** Opening Supplied information block **
(** * Flasher stub ([stub_flasher.c]): checksum, UART receive path and
      command dispatcher.

    The C file is embedded shallowly: unsigned machine integers are [Z]
    with casts written out, byte buffers are [list Z], the [ub] global is
    a record, and the dispatcher is a state-passing program over a world
    that records every call made to the ROM / flash collaborators. *)

From Stdlib Require Import ZArith List Lia Bool.
From stdpp Require Import base list.
Import ListNotations.
Local Open Scope Z_scope.

(** ** Machine integers *)

Definition to_uint8 (x : Z) : Z := x mod 256.
Definition to_uint16 (x : Z) : Z := x mod 65536.
Definition to_uint32 (x : Z) : Z := x mod 4294967296.

Definition is_byte (b : Z) : Prop := 0 <= b < 256.

(** ** Checksum utility *)

(** One iteration of [res ^= buf[i]]; [res] is a [uint8_t].  A read past
    the end of the modelled memory yields 0. *)
Definition xor_step (buf : list Z) (res : Z) (i : nat) : Z :=
  to_uint8 (Z.lxor res (nth i buf 0)).

(** [static uint8_t calculate_checksum(uint8_t *buf, int length)]:
    [res] starts at [0xef]; the loop [for (i = 0; i < length; i++)] runs
    [Z.to_nat length] times, hence not at all for [length <= 0]. *)
Definition calculate_checksum (buf : list Z) (length : Z) : Z :=
  fold_left (xor_step buf) (seq 0 (Z.to_nat length)) 239.

(** The specification's wording: fold from the seed, XOR each byte. *)
Definition xor_fold (bytes : list Z) : Z := fold_left Z.lxor bytes 239.

(** ** Receive buffer manager *)

(** [slip.h] is not among the sources: the SLIP decoder is an interface.
    [SLIP_recv_byte] returns the [int16_t] result together with the
    updated decoder state. *)
Class Slip := {
  slip_state_t : Type;
  slip_state_zero : slip_state_t;
  SLIP_recv_byte : Z -> slip_state_t -> Z * slip_state_t;
  SLIP_FINISHED_FRAME : Z
}.

(** [stub_flasher.h] is not among the sources: the block size is a
    parameter of the development. *)
Class BlockSize := { MAX_WRITE_BLOCK : Z }.

(** What [ub.reading_buf] and [ub.command] can point at. *)
Inductive buf_ptr : Type := NULL | BUF_A | BUF_B.

Global Instance buf_ptr_eq_dec : EqDecision buf_ptr.
Proof. solve_decision. Defined.

Section Receive.
Context `{Slip} `{BlockSize}.

(** [typedef struct { ... } uart_buf_t;] *)
Record uart_buf_t : Type := mk_ub {
  buf_a : list Z;
  buf_b : list Z;
  reading_buf : buf_ptr;
  read : Z;
  state : slip_state_t;
  command : buf_ptr
}.

Definition buf_size : Z := MAX_WRITE_BLOCK + 64.

(** The buffer a pointer designates. *)
Definition deref (ub : uart_buf_t) (p : buf_ptr) : option (list Z) :=
  match p with
  | NULL => None
  | BUF_A => Some (buf_a ub)
  | BUF_B => Some (buf_b ub)
  end.

(** [p[i] = v].  The store is defined only inside the array [p] points
    to; [None] stands for a write through a null pointer or past the
    end of the array. *)
Definition store (ub : uart_buf_t) (p : buf_ptr) (i v : Z) : option uart_buf_t :=
  match p with
  | NULL => None
  | BUF_A =>
      if decide (0 <= i < Z.of_nat (length (buf_a ub)))
      then Some (mk_ub (<[Z.to_nat i := v]> (buf_a ub)) (buf_b ub)
                       (reading_buf ub) (read ub) (state ub) (command ub))
      else None
  | BUF_B =>
      if decide (0 <= i < Z.of_nat (length (buf_b ub)))
      then Some (mk_ub (buf_a ub) (<[Z.to_nat i := v]> (buf_b ub))
                       (reading_buf ub) (read ub) (state ub) (command ub))
      else None
  end.
(** * Learning core of the snake agents (src/agent.py)

    A shallow embedding of the parts of [agent.py] that the specification
    talks about: the coordinate conversions of the base [Agent], the NumPy
    preprocessing pipeline of [DeepQLearningAgent._prepare_input], the
    bootstrap/target arithmetic and the optimiser wiring of
    [DeepQLearningAgent.train_agent], target-network synchronisation,
    model loading, and the reward normalisation of
    [AdvantageActorCriticAgent.train_agent]; and further the Huber loss,
    the choice of a move and the action probabilities, the constructor,
    saving the models, the grid of point values, the shapes the two
    networks accept, and the optimiser of the actor-critic trainer.

    Numbers.  Python integers are [Z].  Floating-point values are modelled
    by [xnum]: the IEEE-754 special values (both infinities and NaN) are
    explicit, finite values are rationals.  The NumPy arithmetic of the
    preprocessing (float32) and of the reward normalisation (float64)
    rounds every result to the format, see [Float]; the arithmetic of the
    torch tensors (the losses, the targets, the action probabilities) is
    on the exact values.  The reward normalisation is evaluated over the
    real numbers as well, where it has the mean and the variance it is
    meant to have. *)

From Stdlib Require Import ZArith QArith Qabs Qround Lia Lra DecimalString.
From Stdlib Require Reals Lqa.
From stdpp Require Import gmap strings list fin_maps.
** Closing Supplied information block **
▶ **What the exercise asks**
Copy each line above that contains the string "arithmetic".

▶ **Exercise answer**
    bootstrap/target arithmetic and the optimiser wiring of
    explicit, finite values are rationals.  The NumPy arithmetic of the
    rounds every result to the format, see [Float]; the arithmetic of the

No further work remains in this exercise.